◆ WHAT THE TASK REQUIRES ◆
Among the lines below, take the one holding "assert (Hnd : NoDup", the one holding "rewrite list_lookup_insert_eq by", and all lines between them. Set them down exactly.

Collected data entries:
#####
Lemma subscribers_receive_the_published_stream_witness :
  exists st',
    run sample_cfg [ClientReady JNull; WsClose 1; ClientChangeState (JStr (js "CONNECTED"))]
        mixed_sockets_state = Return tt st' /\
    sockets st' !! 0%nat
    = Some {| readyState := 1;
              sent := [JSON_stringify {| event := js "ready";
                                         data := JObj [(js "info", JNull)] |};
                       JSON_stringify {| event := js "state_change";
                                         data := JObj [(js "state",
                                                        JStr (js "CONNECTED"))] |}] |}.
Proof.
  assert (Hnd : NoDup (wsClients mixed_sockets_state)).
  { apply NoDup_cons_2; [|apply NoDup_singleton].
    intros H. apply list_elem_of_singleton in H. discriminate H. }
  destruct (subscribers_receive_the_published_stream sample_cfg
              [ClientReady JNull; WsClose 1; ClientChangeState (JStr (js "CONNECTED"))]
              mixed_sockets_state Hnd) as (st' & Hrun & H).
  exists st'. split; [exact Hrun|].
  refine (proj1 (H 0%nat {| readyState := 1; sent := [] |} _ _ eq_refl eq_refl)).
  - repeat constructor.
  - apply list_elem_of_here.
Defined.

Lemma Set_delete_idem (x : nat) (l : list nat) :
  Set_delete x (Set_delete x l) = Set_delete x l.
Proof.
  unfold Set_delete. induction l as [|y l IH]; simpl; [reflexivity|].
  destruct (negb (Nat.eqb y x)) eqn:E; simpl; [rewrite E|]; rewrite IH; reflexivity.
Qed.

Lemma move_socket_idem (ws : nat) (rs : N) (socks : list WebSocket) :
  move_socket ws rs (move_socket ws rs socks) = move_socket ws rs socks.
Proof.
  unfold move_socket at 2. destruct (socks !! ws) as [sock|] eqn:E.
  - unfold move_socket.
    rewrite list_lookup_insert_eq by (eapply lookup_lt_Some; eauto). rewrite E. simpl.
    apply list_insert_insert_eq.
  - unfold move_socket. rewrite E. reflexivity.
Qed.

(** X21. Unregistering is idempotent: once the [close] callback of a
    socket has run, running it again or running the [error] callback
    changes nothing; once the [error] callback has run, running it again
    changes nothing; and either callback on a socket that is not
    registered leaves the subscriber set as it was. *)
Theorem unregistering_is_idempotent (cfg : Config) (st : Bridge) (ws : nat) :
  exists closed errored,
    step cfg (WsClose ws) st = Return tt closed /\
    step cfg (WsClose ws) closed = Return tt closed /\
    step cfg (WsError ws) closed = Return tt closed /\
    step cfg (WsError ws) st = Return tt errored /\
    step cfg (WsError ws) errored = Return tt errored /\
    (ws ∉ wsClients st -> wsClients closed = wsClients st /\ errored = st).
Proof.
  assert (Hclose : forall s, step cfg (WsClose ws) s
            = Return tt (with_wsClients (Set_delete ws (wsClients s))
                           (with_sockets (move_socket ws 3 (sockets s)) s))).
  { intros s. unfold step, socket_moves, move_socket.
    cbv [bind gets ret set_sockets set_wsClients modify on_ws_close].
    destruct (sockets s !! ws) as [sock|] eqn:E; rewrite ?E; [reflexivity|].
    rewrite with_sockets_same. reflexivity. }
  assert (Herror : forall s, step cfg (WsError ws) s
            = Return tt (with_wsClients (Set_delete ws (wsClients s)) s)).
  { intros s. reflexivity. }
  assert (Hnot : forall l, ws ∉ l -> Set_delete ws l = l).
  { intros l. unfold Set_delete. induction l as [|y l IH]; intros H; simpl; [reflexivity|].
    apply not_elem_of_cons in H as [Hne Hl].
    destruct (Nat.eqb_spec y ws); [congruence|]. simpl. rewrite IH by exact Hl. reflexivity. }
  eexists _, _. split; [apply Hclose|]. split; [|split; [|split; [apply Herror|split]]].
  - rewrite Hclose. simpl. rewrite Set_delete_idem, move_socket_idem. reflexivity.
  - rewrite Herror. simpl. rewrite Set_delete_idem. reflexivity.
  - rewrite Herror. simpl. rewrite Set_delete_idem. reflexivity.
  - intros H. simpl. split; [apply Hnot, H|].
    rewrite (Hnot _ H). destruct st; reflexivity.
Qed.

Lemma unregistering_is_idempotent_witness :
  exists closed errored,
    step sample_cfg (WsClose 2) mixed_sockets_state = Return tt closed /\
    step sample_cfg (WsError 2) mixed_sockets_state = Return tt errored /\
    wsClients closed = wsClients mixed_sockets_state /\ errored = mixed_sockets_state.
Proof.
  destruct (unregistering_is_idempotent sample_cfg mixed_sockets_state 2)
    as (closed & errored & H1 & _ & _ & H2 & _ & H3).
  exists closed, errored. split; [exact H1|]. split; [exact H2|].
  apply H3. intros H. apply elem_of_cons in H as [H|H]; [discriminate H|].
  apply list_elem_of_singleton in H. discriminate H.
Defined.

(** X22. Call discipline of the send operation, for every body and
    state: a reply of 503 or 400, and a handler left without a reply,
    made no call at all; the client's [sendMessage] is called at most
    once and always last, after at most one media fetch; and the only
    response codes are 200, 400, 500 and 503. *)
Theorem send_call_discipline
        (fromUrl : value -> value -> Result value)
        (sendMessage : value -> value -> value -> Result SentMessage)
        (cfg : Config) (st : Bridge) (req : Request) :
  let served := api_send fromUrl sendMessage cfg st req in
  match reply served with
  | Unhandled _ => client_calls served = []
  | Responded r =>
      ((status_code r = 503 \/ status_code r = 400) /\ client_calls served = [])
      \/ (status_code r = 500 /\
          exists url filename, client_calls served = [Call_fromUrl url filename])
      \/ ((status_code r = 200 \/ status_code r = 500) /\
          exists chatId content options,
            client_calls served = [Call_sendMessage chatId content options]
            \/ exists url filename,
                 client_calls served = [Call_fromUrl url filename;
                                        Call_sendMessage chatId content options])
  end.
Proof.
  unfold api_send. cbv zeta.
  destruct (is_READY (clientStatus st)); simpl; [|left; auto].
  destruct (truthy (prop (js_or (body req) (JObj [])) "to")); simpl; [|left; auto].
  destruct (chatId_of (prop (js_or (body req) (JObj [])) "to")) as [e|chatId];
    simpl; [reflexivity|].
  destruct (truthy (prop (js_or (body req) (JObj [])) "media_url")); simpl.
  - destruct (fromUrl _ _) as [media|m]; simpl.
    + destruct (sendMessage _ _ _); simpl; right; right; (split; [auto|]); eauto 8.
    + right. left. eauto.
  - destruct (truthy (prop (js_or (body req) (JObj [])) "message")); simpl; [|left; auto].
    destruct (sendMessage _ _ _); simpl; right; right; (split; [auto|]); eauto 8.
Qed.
#####
◆ ANSWER SPACE ◆
  assert (Hnd : NoDup (wsClients mixed_sockets_state)).
  { apply NoDup_cons_2; [|apply NoDup_singleton].
    intros H. apply list_elem_of_singleton in H. discriminate H. }
  destruct (subscribers_receive_the_published_stream sample_cfg
              [ClientReady JNull; WsClose 1; ClientChangeState (JStr (js "CONNECTED"))]
              mixed_sockets_state Hnd) as (st' & Hrun & H).
  exists st'. split; [exact Hrun|].
  refine (proj1 (H 0%nat {| readyState := 1; sent := [] |} _ _ eq_refl eq_refl)).
  - repeat constructor.
  - apply list_elem_of_here.
Defined.

Lemma Set_delete_idem (x : nat) (l : list nat) :
  Set_delete x (Set_delete x l) = Set_delete x l.
Proof.
  unfold Set_delete. induction l as [|y l IH]; simpl; [reflexivity|].
  destruct (negb (Nat.eqb y x)) eqn:E; simpl; [rewrite E|]; rewrite IH; reflexivity.
Qed.

Lemma move_socket_idem (ws : nat) (rs : N) (socks : list WebSocket) :
  move_socket ws rs (move_socket ws rs socks) = move_socket ws rs socks.
Proof.
  unfold move_socket at 2. destruct (socks !! ws) as [sock|] eqn:E.
  - unfold move_socket.
    rewrite list_lookup_insert_eq by (eapply lookup_lt_Some; eauto). rewrite E. simpl.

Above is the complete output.